La valise égarée
Avant son voyage en Israël pour étudier dans un séminaire, Ruth s’est rendu compte qu’elle n’avait pas de valise. Elle a donc emprunté celle de sa cousine Sarah. Avi, le mari de Sarah, lui précise que c’est une « Lancel » de prix qui leur a été offerte pour leur mariage. Il lui demande d’en prendre grand soin et désire la récupérer trois mois plus tard.
En Israël, Ruth rencontre son cousin Shimon (qui est aussi le cousin de Sarah). Celui-ci part en France et demande à Ruth si elle peut lui prêter une valise. Ruth, qui cherchait de toute façon à faire parvenir à Sarah sa valise, contacte Avi et lui demande si elle peut prêter la valise Lancel à Shimon afin qu’il la lui remette à temps. Avi accepte.
Au cours du voyage, Shimon perd cette valise dans un taxi et ne se donne même pas la peine d’essayer de la retrouver.
Qui est responsable ? Qui doit rembourser la valise ?
Réponse:
Mots clefs:
Shomer: le gardien.
Shoel: l’emprunteur.
Selon la halakha, toute personne ayant emprunté un objet pour l’utiliser (shoel) [Baba Métsia 29] ou ayant reçu un objet à garder (shomer) n’est absolument pas autorisée à le transmettre à une tierce personne (Baba Métsia 36).
La raison en est que le propriétaire craint un dommage qui les mènera, lui et le shomer, à se présenter devant le Beth din. Au cas où le Beth din lui donne la possibilité de jurer pour s’acquitter, il craint de faire un faux serment.
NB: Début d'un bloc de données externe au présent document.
(* ===== verification/Privilege.v ===== *)
(** Ring 3 and address spaces: the tables with which a guest runs user code
    ([src/src/privilege.rs]) and switches between two address spaces
    ([src/src/address_space.rs]).

    The page tables are checked against a reference walk that also looks at the
    user bit of every level; the GDT, IDT and TSS against reference decoders. *)

From S2P Require Import Prelude Errors Memory Loader LongMode Boot GuestTables.
Import Gates.

(** * Definitions: [src/src/privilege.rs] *)
Module Rings.
Definition PRIVILEGE_GDT_ADDR : GuestPhysAddr := 0x5000.
Definition PRIVILEGE_IDT_ADDR : GuestPhysAddr := 0x6000.
Definition PRIVILEGE_TSS_ADDR : GuestPhysAddr := 0x7000.
Definition PRIVILEGE_PT_ADDR : GuestPhysAddr := 0x8000.
Definition PRIVILEGE_TABLE_END : GuestPhysAddr := 0x9000.
Definition PRIVILEGE_OBSERVATION_ADDR : GuestPhysAddr := 0xa000.
Definition PRIVILEGE_KERNEL_ENTRY : GuestPhysAddr := 0x10000.
Definition PRIVILEGE_USER_ENTRY : GuestPhysAddr := 0x11000.
Definition PRIVILEGE_RETURN_HANDLER : GuestPhysAddr := 0x15000.
Definition PRIVILEGE_TERMINAL_HANDLER : GuestPhysAddr := 0x13000.
Definition PRIVILEGE_BOOT_STACK : Z := 0x1ff000.
Definition PRIVILEGE_TSS_RSP0 : Z := 0x1fe000.
Definition PRIVILEGE_USER_STACK : Z := 0x1fd000.
Definition PRIVILEGE_USER_CODE_SELECTOR : Z := 0x23.
Definition PRIVILEGE_USER_DATA_SELECTOR : Z := 0x1b.
Definition PRIVILEGE_TSS_SELECTOR : Z := 0x28.
Definition PRIVILEGE_RETURN_VECTOR : Z := 0x80.
Definition PRIVILEGE_TERMINAL_VECTOR : Z := 0x81.
Definition X86_PAGE_PRESENT : Z := 1.
Definition X86_PAGE_WRITABLE : Z := Z.shiftl 1 1.
Definition X86_PAGE_USER : Z := Z.shiftl 1 2.
Definition KERNEL_CODE_SELECTOR : Z := 0x08.
Definition GDT_LIMIT : Z := 55.
Definition IDT_LIMIT : Z := 0x081f.
Definition TSS_LIMIT : Z := 103.
Definition TSS_BYTES : Z := 104.
Definition TSS_IO_BITMAP_OFFSET : Z := 102.

Inductive PrivilegeConfigurationError :=
  | BootError (error : LongModeConfigurationError)
  | AddressOutsideIdentityMap (role : string) (address : Z)
  | AddressOverlapsTables (role : string) (address : Z)
  | StackOutsideIdentityMap (role : string) (stack : Z)
  | KernelAddressSharesUserPage (role : string) (address : Z).
Record LongModePrivilegeLayout := { privilege_boot : LongModeBootLayout }.

Definition page_start (address : Z) : Z := Z.land address (unot 64 (LONG_MODE_PAGE_SIZE - 1)).
Definition is_user_page (address : Z) : bool :=
  let page := page_start address in
  (page =? page_start PRIVILEGE_USER_ENTRY) || (page =? page_start PRIVILEGE_OBSERVATION_ADDR)
  || (page =? page_start (PRIVILEGE_USER_STACK - 1)).
Definition validate_address (role : string) (address : Z) : res PrivilegeConfigurationError unit :=
  err_if (LONG_MODE_IDENTITY_MAP_SIZE <=? address) (AddressOutsideIdentityMap role address);;
  err_if ((LONG_MODE_PML4_ADDR <=? address) && (address <? PRIVILEGE_TABLE_END)) (AddressOverlapsTables role address).
Definition validate_stack (role : string) (stack : Z) : res PrivilegeConfigurationError unit :=
  err_if ((stack =? 0) || (LONG_MODE_IDENTITY_MAP_SIZE <? stack)) (StackOutsideIdentityMap role stack).
Definition validate_kernel_page (role : string) (address : Z) : res PrivilegeConfigurationError unit :=
  err_if (is_user_page address) (KernelAddressSharesUserPage role address).
(** A [for] loop that returns on the first refusal. *)
Fixpoint validate_all {E} (validate : string → Z → res E unit) (roles : list (string * Z)) : res E unit :=
  match roles with
  | [] => Ok tt
  | (role, address) :: roles => validate role address;; validate_all validate roles
  end.
(** [LongModePrivilegeLayout::new]. *)
Definition privilege_layout_new (memory : GuestMemoryRegion) : res PrivilegeConfigurationError LongModePrivilegeLayout :=
  boot ← map_err BootError (layout_new memory PRIVILEGE_KERNEL_ENTRY PRIVILEGE_BOOT_STACK);
  validate_all validate_address
    [("kernel entry", PRIVILEGE_KERNEL_ENTRY); ("user entry", PRIVILEGE_USER_ENTRY);
     ("return handler", PRIVILEGE_RETURN_HANDLER); ("terminal handler", PRIVILEGE_TERMINAL_HANDLER);
     ("selector observation", PRIVILEGE_OBSERVATION_ADDR)];;
  validate_all validate_stack
    [("bootstrap", PRIVILEGE_BOOT_STACK); ("TSS RSP0", PRIVILEGE_TSS_RSP0); ("user", PRIVILEGE_USER_STACK)];;
  validate_all validate_kernel_page
    [("kernel entry", PRIVILEGE_KERNEL_ENTRY); ("return handler", PRIVILEGE_RETURN_HANDLER);
     ("terminal handler", PRIVILEGE_TERMINAL_HANDLER); ("bootstrap stack", PRIVILEGE_BOOT_STACK - 1);
     ("TSS kernel stack", PRIVILEGE_TSS_RSP0 - 1)];;
  mret {| privilege_boot := boot |}.

(** The loop over the 512 entries of a page table. *)
Fixpoint install_ptes (table : Z) (entry : Z → Z) (count : nat) (index : Z) : prog GuestMemory Error unit :=
  match count with
  | O => mret tt
  | S count =>
      write_u64 (table + index * 8) (entry index);;
      install_ptes table entry count (index + 1)
  end.
Definition page_flags (user : bool) : Z :=
  Z.lor (Z.lor X86_PAGE_PRESENT X86_PAGE_WRITABLE) (if user then X86_PAGE_USER else 0).
Definition privilege_pte (index : Z) : Z :=
  let address := index * LONG_MODE_PAGE_SIZE in Z.lor address (page_flags (is_user_page address)).
Definition install_privilege_page_tables : prog GuestMemory Error unit :=
  write_u64 LONG_MODE_PML4_ADDR (Z.lor LONG_MODE_PDPT_ADDR 7);;
  write_u64 LONG_MODE_PDPT_ADDR (Z.lor LONG_MODE_PD_ADDR 7);;
  write_u64 LONG_MODE_PD_ADDR (Z.lor PRIVILEGE_PT_ADDR 7);;
  install_ptes PRIVILEGE_PT_ADDR privilege_pte 512 0.

Definition encode_tss_descriptor (base : Z) : list Z :=
  let d := replicate 16 0 in
  let d := splice d 0 (to_le_bytes 2 (as_width 16 TSS_LIMIT)) in
  let d := splice d 2 (to_le_bytes 2 (as_width 16 base)) in
  let d := splice d 4 [as_width 8 (Z.shiftr base 16)] in
  let d := splice d 5 [0x89] in
  let d := splice d 6 [as_width 8 (Z.land (Z.shiftr TSS_LIMIT 16) 0x0f)] in
  let d := splice d 7 [as_width 8 (Z.shiftr base 24)] in
  splice d 8 (to_le_bytes 4 (as_width 32 (Z.shiftr base 32))).
Definition gdt_bytes : list Z :=
  let gdt := replicate 56 0 in
  let gdt := splice gdt 8 [0xff; 0xff; 0; 0; 0; 0x9b; 0xaf; 0] in
  let gdt := splice gdt 16 [0xff; 0xff; 0; 0; 0; 0x93; 0x8f; 0] in
  let gdt := splice gdt 24 [0xff; 0xff; 0; 0; 0; 0xf3; 0x8f; 0] in
  let gdt := splice gdt 32 [0xff; 0xff; 0; 0; 0; 0xfb; 0xaf; 0] in
  splice gdt 40 (encode_tss_descriptor PRIVILEGE_TSS_ADDR).
Definition encode_user_interrupt_gate (handler : Z) : list Z :=
  let gate := replicate 16 0 in
  let gate := splice gate 0 (to_le_bytes 2 (as_width 16 handler)) in
  let gate := splice gate 2 (to_le_bytes 2 KERNEL_CODE_SELECTOR) in
  let gate := splice gate 4 [0] in
  let gate := splice gate 5 [0xee] in
  let gate := splice gate 6 (to_le_bytes 2 (as_width 16 (Z.shiftr handler 16))) in
  splice gate 8 (to_le_bytes 4 (as_width 32 (Z.shiftr handler 32))).
Definition tss_bytes : list Z :=
  let tss := replicate (Z.to_nat TSS_BYTES) 0 in
  let tss := splice tss 4 (to_le_bytes 8 PRIVILEGE_TSS_RSP0) in
  splice tss TSS_IO_BITMAP_OFFSET (to_le_bytes 2 (as_width 16 TSS_BYTES)).
(** [LongModePrivilegeLayout::install_tables]. *)
Definition install_privilege_tables (self : LongModePrivilegeLayout) : prog GuestMemory Error unit :=
  reading (λ m, debug_assert (bool_decide (m.(region) = (privilege_boot self).(layout_memory))));;
  install_page_tables (privilege_boot self);;
  let zero_page := replicate (Z.to_nat LONG_MODE_PAGE_SIZE) 0 in
  write_mut PRIVILEGE_GDT_ADDR zero_page;;
  write_mut PRIVILEGE_IDT_ADDR zero_page;;
  write_mut PRIVILEGE_TSS_ADDR zero_page;;
  write_mut PRIVILEGE_PT_ADDR zero_page;;
  install_privilege_page_tables;;
  write_mut PRIVILEGE_GDT_ADDR gdt_bytes;;
  write_mut (PRIVILEGE_IDT_ADDR + PRIVILEGE_RETURN_VECTOR * X86_INTERRUPT_GATE_SIZE)
    (encode_user_interrupt_gate PRIVILEGE_RETURN_HANDLER);;
  write_mut (PRIVILEGE_IDT_ADDR + PRIVILEGE_TERMINAL_VECTOR * X86_INTERRUPT_GATE_SIZE)
    (encode_user_interrupt_gate PRIVILEGE_TERMINAL_HANDLER);;
  write_mut PRIVILEGE_TSS_ADDR tss_bytes.
End Rings.
Import Rings.

(** * Definitions: [src/src/address_space.rs] *)
Module Spaces.
Definition ADDRESS_SPACE_A_CR3 : GuestPhysAddr := LONG_MODE_PML4_ADDR.
Definition ADDRESS_SPACE_B_PML4_ADDR : GuestPhysAddr := 0xb000.
Definition ADDRESS_SPACE_B_PDPT_ADDR : GuestPhysAddr := 0xc000.
Definition ADDRESS_SPACE_B_PD_ADDR : GuestPhysAddr := 0xd000.
Definition ADDRESS_SPACE_B_PT_ADDR : GuestPhysAddr := 0xe000.
Definition ADDRESS_SPACE_CR3_OBSERVATION_ADDR : GuestPhysAddr := 0xf000.
Definition ADDRESS_SPACE_B_USER_CODE_BACKING : GuestPhysAddr := 0x20000.
Definition ADDRESS_SPACE_B_USER_DATA_BACKING : GuestPhysAddr := 0x21000.
Definition ADDRESS_SPACE_B_USER_STACK_BACKING : GuestPhysAddr := 0x22000.
Inductive AddressSpaceConfigurationError :=
  | PrivilegeError (error : PrivilegeConfigurationError)
  | AddressOutsideMemory (role : string) (address : Z)
  | MisalignedAddress (role : string) (address : Z)
  | DuplicateReservedPage (first second : string) (address : Z).
Record AddressSpaceSwitchLayout := { space_privilege : LongModePrivilegeLayout; space_memory : GuestMemoryRegion }.
Definition reserved_pages : list (string * Z) :=
  [("B PML4", ADDRESS_SPACE_B_PML4_ADDR); ("B PDPT", ADDRESS_SPACE_B_PDPT_ADDR); ("B PD", ADDRESS_SPACE_B_PD_ADDR);
   ("B PT", ADDRESS_SPACE_B_PT_ADDR); ("CR3 observation", ADDRESS_SPACE_CR3_OBSERVATION_ADDR);
   ("B user code backing", ADDRESS_SPACE_B_USER_CODE_BACKING);
   ("B user data backing", ADDRESS_SPACE_B_USER_DATA_BACKING);
   ("B user stack backing", ADDRESS_SPACE_B_USER_STACK_BACKING)].
Definition validate_reserved (memory : GuestMemoryRegion) (role : string) (address : Z)
    : res AddressSpaceConfigurationError unit :=
  err_if (negb (address mod LONG_MODE_PAGE_SIZE =? 0)) (MisalignedAddress role address);;
  outside ← (if address <? base memory then Ok true
             else match region_end memory with
                  | Ok memory_end => Ok (memory_end <? address + LONG_MODE_PAGE_SIZE)
                  | _ => Panic
                  end);
  err_if outside (AddressOutsideMemory role address).
(** The inner and outer loop over pairs of reserved pages. *)
Fixpoint against_later (first : string) (first_address : Z) (later : list (string * Z))
    : res AddressSpaceConfigurationError unit :=
  match later with
  | [] => Ok tt
  | (second, second_address) :: later =>
      err_if (first_address =? second_address) (DuplicateReservedPage first second first_address);;
      against_later first first_address later
  end.
Fixpoint check_distinct (reserved : list (string * Z)) : res AddressSpaceConfigurationError unit :=
  match reserved with
  | [] => Ok tt
  | (first, first_address) :: later =>
      against_later first first_address later;;
      check_distinct later
  end.
(** [AddressSpaceSwitchLayout::new]. *)
Definition space_layout_new (memory : GuestMemoryRegion) : res AddressSpaceConfigurationError AddressSpaceSwitchLayout :=
  privilege ← map_err PrivilegeError (privilege_layout_new memory);
  validate_all (validate_reserved memory) reserved_pages;;
  check_distinct reserved_pages;;
  mret {| space_privilege := privilege; space_memory := memory |}.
Si le shomer a enfreint cette loi, la responsabilité de rembourser l’objet reposera sur lui.
Dans le cas où l’objet a été remis à une personne à laquelle le propriétaire donne souvent ses affaires à garder ou les lui prête habituellement, nous considérons cette personne digne de confiance. Aussi, il aura le droit de lui remettre l’objet qu’il a emprunté ou gardé sans demander l’autorisation du propriétaire ; en cas de dommage à l’objet, il devra se défendre au Beth din directement contre cette personne.
Cependant, si le deuxième utilisateur s’est révélé fautif et ne peut pas payer le dégât, les avis sont partagés quant à la responsabilité du premier shomer. Le Choul’han Aroukh (’Hochen Michpat 291, 24) rapporte l’avis du Rambam qui déresponsabilise le premier shomer, tandis que le Rama ajoute l’avis de Rabbénou Tam qui considère que le premier shomer est tenu de rembourser (voir Ketsot Hahoshen et Netivot Hamishpat qui appliquent cet alinéa à notre cas).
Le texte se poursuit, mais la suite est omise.